Gummi, Nizamuddin take Kansas City Free Eye Clinic to national stage

Ravali Gummi spoke about the Kansas City Free Eye Clinic during the opening session of the 2017 Clinton Global Initiative University.

Volunteers with the student-operated Kansas City Free Eye Clinic (KCFEC) are working to extend free eye care to the city’s refugee community. The plan took a national stage in October when Ravali Gummi, a sixth-year medical student at UMKC, pitched the idea to more than 1,200 college students from across the globe and national leaders at the Clinton Global Initiative University.

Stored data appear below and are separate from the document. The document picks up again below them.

(* ===== verification/StateLaws.v ===== *)
(** The abstract state database keeps the promises the virtual machine relies
    on (the class [StateRel] of EvmState.v), for the two relations the theorems
    use: databases reached from another, and databases that agree on everything
    a read-only frame must not change. *)
From Stdlib Require Import ZArith Lia.
From stdpp Require Import base list gmap.
From S2P Require Import Prelude EvmBase EvmState StateSpec.
#[local] Open Scope Z_scope.

Section Laws.
Variable keccak : list Z -> hash.
#[local] Existing Instance SpecStateDB.
#[local] Instance spec_db : StateDB SpecDB := SpecStateDB keccak.
Implicit Types (d : SpecDB).

Definition same_world d d' : Prop := world d' = world d.

(** [d'] has the revisions of [d] and newer ones. *)
Definition extends d d' : Prop :=
  exists l, revisions d' = l ++ revisions d /\ next_revision d <= next_revision d' /\
    Forall (fun r => next_revision d <= r.1) l.

(** What a read-only frame leaves alone: all but access lists, refunds,
    preimages and the existence of empty accounts. *)
Definition unchanged d d' : Prop :=
  (forall a, account keccak d' a = account keccak d a) /\ logs (world d') = logs (world d) /\
  transient (world d') = transient (world d) /\ committed (world d') = committed (world d) /\
  expected_burn (world d') = expected_burn (world d).

Definition static d d' : Prop := extends d d' /\ unchanged d d'.

#[export] Instance extends_order : PreOrder extends.
Proof.
  split.
  - intros d. exists []. split; [done|]. split; [lia|constructor].
  - intros d1 d2 d3 (l1 & E1 & N1 & F1) (l2 & E2 & N2 & F2). exists (l2 ++ l1).
    rewrite E2, E1, app_assoc. split; [done|]. split; [lia|]. apply Forall_app. split; [|done].
    eapply Forall_impl; [exact F2|]. cbn. intros. lia.
Qed.

#[export] Instance unchanged_order : PreOrder unchanged.
Proof.
  split; [done|]. intros d1 d2 d3 (A1 & L1 & T1 & C1 & B1) (A2 & L2 & T2 & C2 & B2).
  split; [intros a; by rewrite A2|]. repeat split; congruence.
Qed.

#[export] Instance static_order : PreOrder static.
Proof.
  split; [split; reflexivity|]. intros d1 d2 d3 [E1 U1] [E2 U2]. split; by etransitivity.
Qed.

(** Methods that work on the world keep the revisions. *)
Lemma extends_world d f : extends d (on_world f d).
Proof. exists []. split; [done|]. cbn. split; [lia|constructor]. Qed.

Lemma extends_snapshot d n d1 : Snapshot d = (n, d1) -> extends d d1.
Proof. intros [= <- <-]. eexists [_]. cbn. split; [done|]. split; [lia|]. by repeat constructor. Qed.

Lemma find_revision_skip id l rs : Forall (fun r => id < r.1) l -> find_revision id (l ++ rs) = find_revision id rs.
Proof.
  induction 1 as [|[n w] l Hn _ IH]; [done|]. cbn in *. destruct (Z.eqb_spec n id); [lia|done].
Qed.

Lemma extends_revert d n d1 d2 : Snapshot d = (n, d1) -> extends d1 d2 ->
  exists d3, RevertToSnapshot d2 n = Some d3 /\ extends d d3 /\ same_world d d3.
Proof.
  intros [= <- <-] (l & E & N & F). cbn in *. eexists. rewrite E.
  rewrite find_revision_skip by (eapply Forall_impl; [exact F|cbn; intros; lia]). cbn. rewrite Z.eqb_refl.
  split; [done|]. split; [|done]. exists []. cbn. split; [done|]. split; [lia|constructor].
Qed.

Lemma unchanged_world d f : accounts (f (world d)) = accounts (world d) -> logs (f (world d)) = logs (world d) ->
  transient (f (world d)) = transient (world d) -> committed (f (world d)) = committed (world d) ->
  expected_burn (f (world d)) = expected_burn (world d) -> static d (on_world f d).
Proof.
  intros A L T C B. split; [apply extends_world|]. split; [|done].
  intros a. unfold account, lookup_account. cbn. by rewrite A.
Qed.

Lemma unchanged_update d f a : f (account keccak d a) = account keccak d a -> static d (update_account keccak f a d).
Proof.
  intros Hf. split; [apply extends_world|]. split; [|done]. intros b.
  unfold account at 1, lookup_account, update_account. cbn. rewrite Hf.
  destruct (decide (a = b)) as [->|Hn]; [by rewrite lookup_insert_eq|by rewrite lookup_insert_ne].
Qed.

(** ** Reached databases *)
(** The abstract database needs no invariant. *)
Definition any d : Prop := True.

#[export] Instance extends_any : Preserves any extends.
Proof. done. Qed.

Lemma update_balance f d a b : (forall o, acc_balance (f o) = acc_balance o) ->
  acc_balance (account keccak (update_account keccak f a d) b) = acc_balance (account keccak d b).
Proof.
  intros Hf. unfold account, update_account, lookup_account. cbn. destruct (decide (b = a)) as [->|Hne].
  - rewrite lookup_insert_eq. cbn. rewrite Hf. done.
  - by rewrite lookup_insert_ne.
Qed.

#[export] Instance extends_writes : StateWrites any extends.
Proof.
  assert (forall d a x, any d -> extends d (AddBalance d a x)) as Ha by (intros; apply extends_world).
  split; intros; try apply extends_world.
  - apply (Transfer_steps any extends Ha); [|done]. intros. apply extends_world.
  - eapply (selfdestruct_steps any extends Ha); try done.
    + intros d0 a0 _. cbn. destruct (lookup_account d0 a0); [apply extends_world|reflexivity].
    + intros d0 x d1 _ E1. cbn in *. destruct (x <? 0); [done|]. simplify_eq. apply extends_world.
  - by apply update_balance.
  - by apply update_balance.
  - done.
  - by injection H0 as _ <-.
Qed.

#[export] Instance extends_rel : StateRel false any extends same_world.
Proof.
  split; try apply _; intros; try apply extends_world; try done.
  - cbn in *. destruct (_ <? _); [done|]. simplify_eq. apply extends_world.
  - by eapply extends_snapshot.
  - by eapply extends_revert.
Qed.

(** ** Read-only frames *)
#[export] Instance static_rel : StateRel true any static same_world.
Proof.
  split; try apply _; intros; try (by apply unchanged_world); try done.
  - cbn in *. destruct (_ <? _); [done|]. simplify_eq. by apply unchanged_world.
  - cbn. destruct (preimages (world d) !! h) eqn:E; apply unchanged_world; by rewrite ?E.
  - apply unchanged_update. unfold set_balance. rewrite Z.add_0_r. by destruct (account keccak d a).
  - apply unchanged_update. unfold set_balance. rewrite Z.sub_0_r. by destruct (account keccak d a).
  - apply unchanged_update. unfold account, lookup_account in *. cbn in *.
    apply bool_decide_eq_false in H0. unfold lookup_account in H0.
    destruct (accounts (world d) !! a); [|done]. destruct H0. by eexists.
  - split; [by eapply extends_snapshot|]. injection H0 as _ <-. done.
  - destruct H1 as [E2 U2]. destruct (extends_revert d n d1 d2) as (d3 & E3 & X3 & S3); [done..|].
    exists d3. split; [done|]. split; [|done]. split; [done|].
    unfold unchanged, account, lookup_account, same_world in *. by rewrite S3.
Qed.
End Laws.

Ravali Gummi, middle, and Imran Nizamuddin, right, met with Dr. Vivek Murthy, the 19th Surgeon General of the United States, at the Clinton Global Initiative University.

The annual meeting is an event of the Clinton Foundation that brings together young visionaries from across the globe to discuss and explore global challenges.

Gummi serves as student clinic director of the KCFEC. Imran Nizamuddin, a fifth-year medical student, is the organization’s communications director. Both were invited to attend this year’s Clinton Global Initiative University in Boston based on a Commitment to Action plan submitted on behalf of the KCFEC.

In addition to being selected to attend the national meeting, their action plan, “A Vision for Our Refugees: The Efforts of a Free Eye Clinic,” was one of just five chosen for presentation on the main stage during the meeting’s opening session.

After making her presentation (that begins at 37:35 of the video), Gummi had the honor of shaking hands with former President Bill Clinton.

“The opportunity to speak on stage prompted many conversations through the rest of the weekend, as students approached us to ask more about our free eye clinic or to share their own efforts,” Gummi said.

In her presentation, Gummi explained how the KCFEC has treated more than 3,100 patients and distributed more than 1,000 pairs of free eye glasses since its inception eight years ago. Five years ago, the clinic moved to a location densely populated with homeless shelters to target local underserved populations.

“This year, we are seeking to reach the increasing number of refugees entering the Kansas City area and enhance their access to eye health care,” Gummi said.

During the Clinton Global Initiative University program, Gummi and Nizamuddin networked with other students, met with national leaders and learned about the diverse array of global challenges facing the world.

In 2009, KCFEC began in part as a commitment from Clinton Global Initiative University with a grant from the foundation. About 30 volunteers, including UMKC medical and physician assistant students, and Kansas City University of Medicine and Biosciences students, actively participate in the KCFEC.

In addition to the initiative to expand eye care to the refugee community, Gummi said the clinic is working toward starting a new mobile eye clinic to better serve patients for whom transportation is a barrier.